§ **EXERCISE**: Go through the entries below and count the lines where the word "what" appears; give only the count.

§ **DATA TO PROCESS**:
Lemma tip_keeps a p e :
  chain_wf (chain a) → entries (chain a) ⊆ entries (chain p) → best_tip (chain p) = best_tip (chain a) →
  1 ≤ cumulative_work e ≤ best_work a → tip_after (chain p) e = best_tip (chain a).
Proof using.
  intros Hw Hsub Hbt Hc. unfold best_work, tip_after in *. rewrite Hbt. pose proof (cw_best _ Hw) as Hb.
  destruct (best_tip (chain a)) as [t|]; cbn in *; [|lia].
  destruct Hb as (te & Hte & _). rewrite Hte in Hc. eapply lookup_weaken in Hte; [|done].
  rewrite Hte. case_bool_decide; [lia|done].
Qed.

Lemma joined_extend a b p x e y U p' :
  node_inv a → node_inv b → compatible p b → sound_node p' → extended p e y U p' →
  entries (chain a) ⊆ entries (chain p) → utxo_snapshots a ⊆ utxo_snapshots p →
  entries (chain p) !! x = None → utxo_snapshots p !! x = None →
  entries (chain b) !! x = Some e → get_block b x = Some y →
  (∀ h e', entries (chain p) !! h = Some e' →
     is_Some (entries (chain a) !! h) ∨ cumulative_work e' < cumulative_work e) →
  (cumulative_work e ≤ best_work a → best_tip (chain p) = best_tip (chain a)) →
  joined a b x p'.
Proof using.
  intros Hia Hib Hco Hs' (Hch & Hbl & Hsn & _) Hent Hsnap Hnew HnewU He Hy Hold Htip.
  destruct (cw_entries _ (ni_chain b Hib) x e He) as (Hx & _ & Hcw & _).
  rewrite Hx in Hbl, Hsn. split; [done|..]; rewrite ?Hch, ?Hsn; cbn; rewrite ?Hx.
  - destruct Hco as [Hsame Hza Hzb _]. unfold get_block in *. split; unfold get_block; rewrite ?Hbl; [| |done|].
    + intros h u v [[<- <-]|[? Hu]]%lookup_insert_Some Hv; [congruence|by eapply Hsame].
    + rewrite lookup_insert_ne; [done|]. intros ->. congruence.
    + right. right. exists x. rewrite lookup_insert_eq. split; by eexists.
  - by apply insert_subseteq_r; [eapply lookup_weaken_None|].
  - by apply insert_subseteq_r; [eapply lookup_weaken_None|].
  - rewrite lookup_insert_eq. by eexists.
  - intros h e' xe [[<- <-]|[? Hu]]%lookup_insert_Some Hxe; [by right; left|].
    assert (xe = e) as -> by congruence. destruct (Hold h e' Hu); auto.
  - intros xe Hxe Hle. assert (xe = e) as -> by congruence.
    apply tip_keeps; [apply Hia|done|by apply Htip|lia].
Qed.
(* ===== verification/ShellProofs.v ===== *)
(** * The threads implement the event loop

    Every interleaving of the shell's threads runs the events through
    [run_event_loop] in the order in which they entered the channel; and what
    happens after a stop request. *)

From S2P Require Import Prelude Bytes Crypto Types State Consensus Chain Mempool Wire.
From S2P Require Import Admin Mining NodeState Home Peers Client Peer TxIndex Store.
From S2P Require Import Runtime Server ServerLogic Shell.

Section refinement.
Context `{C : Crypto} `{B : Bincode} `{N : !Environment}.
Context (fuel : nat).

(** The events [evs], each handled and followed by the next. *)
Inductive ran (w0 : World) : list ServerEvent → World → list ServerReply → Prop :=
| ran_nil : ran w0 [] w0 []
| ran_snoc evs w rs ev w' r :
    ran w0 evs w rs → handle_event fuel ev w = (w', Ok (true, r)) →
    ran w0 (evs ++ [ev]) w' (rs ++ [r]).

(** An operation that returns. *)
Definition returns {E A} (m : server_op E A) : Prop := ∀ w, ∃ w' a, m w = (w', Ok a).

Lemma returns_bind {E A D} (m : server_op E A) (f : A → server_op E D) :
  returns m → (∀ a, returns (f a)) → returns (m ≫= f).
Proof using.
  intros Hm Hf w. destruct (Hm w) as (w1 & a & H1). destruct (Hf a w1) as (w2 & d & H2).
  exists w2, d. unfold mbind, server_op_bind. by rewrite H1.
Qed.

Lemma returns_for_all {E A} (f : A → server_op E unit) l :
  (∀ a, returns (f a)) → returns (for_all_do f l).
Proof using.
  intros Hf. induction l as [|a l IH]; [by intros w; eexists _, _|].
  by apply returns_bind.
Qed.

Lemma disconnect_returns {E} : returns (Server_disconnect (E:=E)).
Proof using.
  unfold Server_disconnect. apply returns_bind; [by intros w; eexists _, _|]. intros s.
  apply returns_bind.
  { destruct (miner s); [|by intros w; eexists _, _].
    apply returns_bind; intros; by intros w; eexists _, _. }
  intros _. apply returns_for_all. intros p. unfold disconnect_peer.
  apply returns_bind; [by intros w; eexists _, _|]. intros s'.
  destruct (peers s' !! p.1 ≫= session); [|by intros w; eexists _, _].
  apply returns_bind; intros; by intros w; eexists _, _.
Qed.

Lemma disconnect_Ok w :
  Server_disconnect (E:=Empty_set) w = ((Server_disconnect (E:=Empty_set) w).1, Ok ()).
Proof using. destruct (disconnect_returns (E:=Empty_set) w) as (w' & [] & ->). done. Qed.

(** ** The loop as a run of [handle_event] *)

Lemma run_event_loop_app w0 evs w rs tail w' rs' :
  ran w0 evs w rs → run_event_loop fuel tail w = (w', Ok rs') →
  run_event_loop fuel (((λ ev, (ev, false)) <$> evs) ++ tail) w0 = (w', Ok (rs ++ rs')).
Proof using.
  intros Hr. revert tail rs'. induction Hr as [|evs w rs ev w1 r Hr IH Hev]; intros tail rs' Ht.
  - done.
  - rewrite fmap_app, <-app_assoc, <-app_assoc. apply IH. cbn [fmap list_fmap app run_event_loop].
    unfold mbind, server_op_bind. rewrite Hev. cbn. by rewrite Ht.
Qed.

(** The handled events, seen from where the loop is. *)
Definition loop_history (w0 : World) (s : Shell) : Prop :=
  let rs := (sh_answers s).*2 in
  match sh_loop s with
  | Receiving | Handling _ _ =>
      ∃ evs, sh_trace s = (λ ev, (ev, false)) <$> evs ∧ ran w0 evs (sh_world s) rs
  | Deciding ev go =>
      ∃ evs w1 rs1 r, sh_trace s = (λ ev, (ev, false)) <$> evs ∧ ran w0 evs w1 rs1
        ∧ handle_event fuel ev w1 = (sh_world s, Ok (go, r)) ∧ rs = rs1 ++ [r]
  | Closing | StoppingMiner | JoiningMiner =>
      ∃ evs w1 rs1 r ev go flag, sh_trace s = ((λ ev, (ev, false)) <$> evs) ++ [(ev, flag)]
        ∧ ran w0 evs w1 rs1 ∧ handle_event fuel ev w1 = (sh_world s, Ok (go, r))
        ∧ (go = false ∨ flag = true) ∧ rs = rs1 ++ [r]
  | LoopDone => run_event_loop fuel (sh_trace s) w0 = (sh_world s, Ok rs)
  | LoopPanicked ev =>
      ∃ evs w1, sh_trace s = (λ ev, (ev, false)) <$> evs ∧ ran w0 evs w1 rs
        ∧ handle_event fuel ev w1 = (sh_world s, Panic)
  end.

(** The numbers of the sends, in the order in which their events are handled. *)
Definition in_progress (l : LoopPc) (ids : list nat) : Prop :=
  match l with
  | Handling id _ => ids = [id]
  | LoopPanicked _ => length ids = 1%nat
  | _ => ids = []
  end.

(** What [serve_inner] knows once the stop flag is set, and what it returns. *)
Definition main_ok (s : Shell) : Prop :=
  match sh_main s with
  | Leaving => sh_stop s = true
  | Joining => sh_stop s = true ∧ (sh_loop s = Receiving → sh_queue s ≠ [])
  | Returned (Ok st) => sh_loop s = LoopDone ∧ st = state (server (sh_world s))
  | _ => True
  end.

Record shell_inv (w0 : World) (s : Shell) : Prop := {
  si_history : loop_history w0 s;
  si_fifo : ∃ ids, in_progress (sh_loop s) ids
    ∧ (sh_answers s).*1 ++ ids ++ (sh_queue s).*1 = seq 0 (sh_next s);
  si_main : main_ok s
}.

(** The event loop cannot go back to waiting once the flag is set. *)
Lemma main_ok_loop s s' :
  main_ok s → sh_main s' = sh_main s → sh_stop s' = sh_stop s → sh_loop s ≠ LoopDone →
  (sh_loop s' = Receiving → sh_stop s = false) → main_ok s'.
Proof using.
  unfold main_ok. intros Hm -> -> Hd Hr. destruct (sh_main s) as [| | | | |[]]; try done.
  - destruct Hm as [Hm _]. split; [done|]. intros ?%Hr. congruence.
  - by destruct Hm.
Qed.

Lemma closing_done w0 s :
  sh_loop s = Closing ∨ sh_loop s = JoiningMiner →
  loop_history w0 s → loop_history w0 (disconnected s).
Proof using.
  intros Hl Hh. assert (∃ evs w1 rs1 r ev go flag,
    sh_trace s = ((λ ev, (ev, false)) <$> evs) ++ [(ev, flag)]
    ∧ ran w0 evs w1 rs1 ∧ handle_event fuel ev w1 = (sh_world s, Ok (go, r))
    ∧ (go = false ∨ flag = true) ∧ (sh_answers s).*2 = rs1 ++ [r])
    as (evs & w1 & rs1 & r & ev & go & flag & Ht & Hr & Hev & Hgo & Hrs)
    by (unfold loop_history in Hh; destruct Hl as [Hl|Hl]; rewrite Hl in Hh; done).
  unfold loop_history, disconnected. cbn [sh_loop set_loop set_shell_world sh_trace sh_world sh_answers].
  rewrite Ht, Hrs. eapply run_event_loop_app; [done|]. cbn [run_event_loop].
  unfold mbind, server_op_bind. rewrite Hev. cbn [fst snd].
  assert (negb go || flag = true) as -> by (destruct Hgo as [->| ->]; [done|by destruct go]).
  by rewrite disconnect_Ok.
Qed.

Lemma enqueue_inv w0 s ev : shell_inv w0 s → shell_inv w0 (enqueue s ev).
Proof using.
  intros [Hh (ids & Hp & Hf) Hl]. split; [done| |].
  - exists ids. split; [done|]. cbn [enqueue sh_answers sh_queue sh_next].
    rewrite fmap_app, app_assoc, app_assoc, <-(app_assoc _ ids), Hf, seq_S. done.
  - unfold main_ok in *. cbn [enqueue sh_main sh_stop sh_loop sh_queue sh_world].
    destruct (sh_main s) as [| | | | |[]]; try done.
    destruct Hl as [? _]. split; [done|]. intros _ ?%app_nil. naive_solver.
Qed.

Lemma channel_send_Ok s ev s' :
  channel_send s ev = Some (Ok s') → channel_open s = true ∧ has_room s = true ∧ s' = enqueue s ev.
Proof using. unfold channel_send. destruct (channel_open s), (has_room s); naive_solver. Qed.

(** A step of the loop that changes only where it is. *)
Lemma shell_inv_loop w0 s s' :
  shell_inv w0 s → sh_loop s ≠ LoopDone →
  sh_main s' = sh_main s → sh_stop s' = sh_stop s → (sh_loop s' = Receiving → sh_stop s = false) →
  loop_history w0 s' →
  (∃ ids, in_progress (sh_loop s') ids
    ∧ (sh_answers s').*1 ++ ids ++ (sh_queue s').*1 = seq 0 (sh_next s')) →
  shell_inv w0 s'.
Proof using. intros [_ _ Hm] Hd H1 H2 Hr Hh Hf. split; [done|done|]. by eapply main_ok_loop. Qed.

Lemma loop_step_inv w0 s s' : shell_inv w0 s → loop_step fuel s s' → shell_inv w0 s'.
Proof using.
  intros Hi Hs. pose proof Hi as [Hh (ids & Hp & Hf) Hl].
  eapply shell_inv_loop; [exact Hi|destruct Hs; congruence|by destruct Hs|by destruct Hs
    |by destruct Hs| |]; destruct Hs as
    [s id ev q Hpc Hq|s id ev w' go reply Hpc Hev|s id ev w' Hpc Hev|s ev Hpc Hst|s ev go Hpc Hst
    |s Hpc Hm|s m Hpc Hm|s m Hpc Hm|s m Hpc Hm Hstop];
    rewrite Hpc in Hp; cbn [in_progress] in Hp; subst ids;
    try (apply closing_done; auto); unfold loop_history in *; rewrite Hpc in Hh; cbn.
  - done.
  - destruct Hh as (evs & Ht & Hr). exists evs, (sh_world s), (sh_answers s).*2, reply.
    by rewrite fmap_app.
  - destruct Hh as (evs & Ht & Hr). by exists evs, (sh_world s).
  - destruct Hh as (evs & w1 & rs1 & r & Ht & Hr & Hev & Hrs). exists (evs ++ [ev]).
    rewrite Hst, Ht, fmap_app. split; [done|]. rewrite Hrs. by eapply ran_snoc.
  - destruct Hh as (evs & w1 & rs1 & r & Ht & Hr & Hev & Hrs).
    exists evs, w1, rs1, r, ev, go, (sh_stop s). by rewrite Ht.
  - done.
  - done.
  - exists [id]. split; [done|]. by rewrite Hq in Hf.
  - exists []. split; [done|]. rewrite fmap_app, <-app_assoc. done.
  - by exists [id].
  - by exists [].
  - by exists [].
  - by exists [].
  - by exists [].
  - by exists [].
  - by exists [].
Qed.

§ **PROBLEM SOLUTION**: 2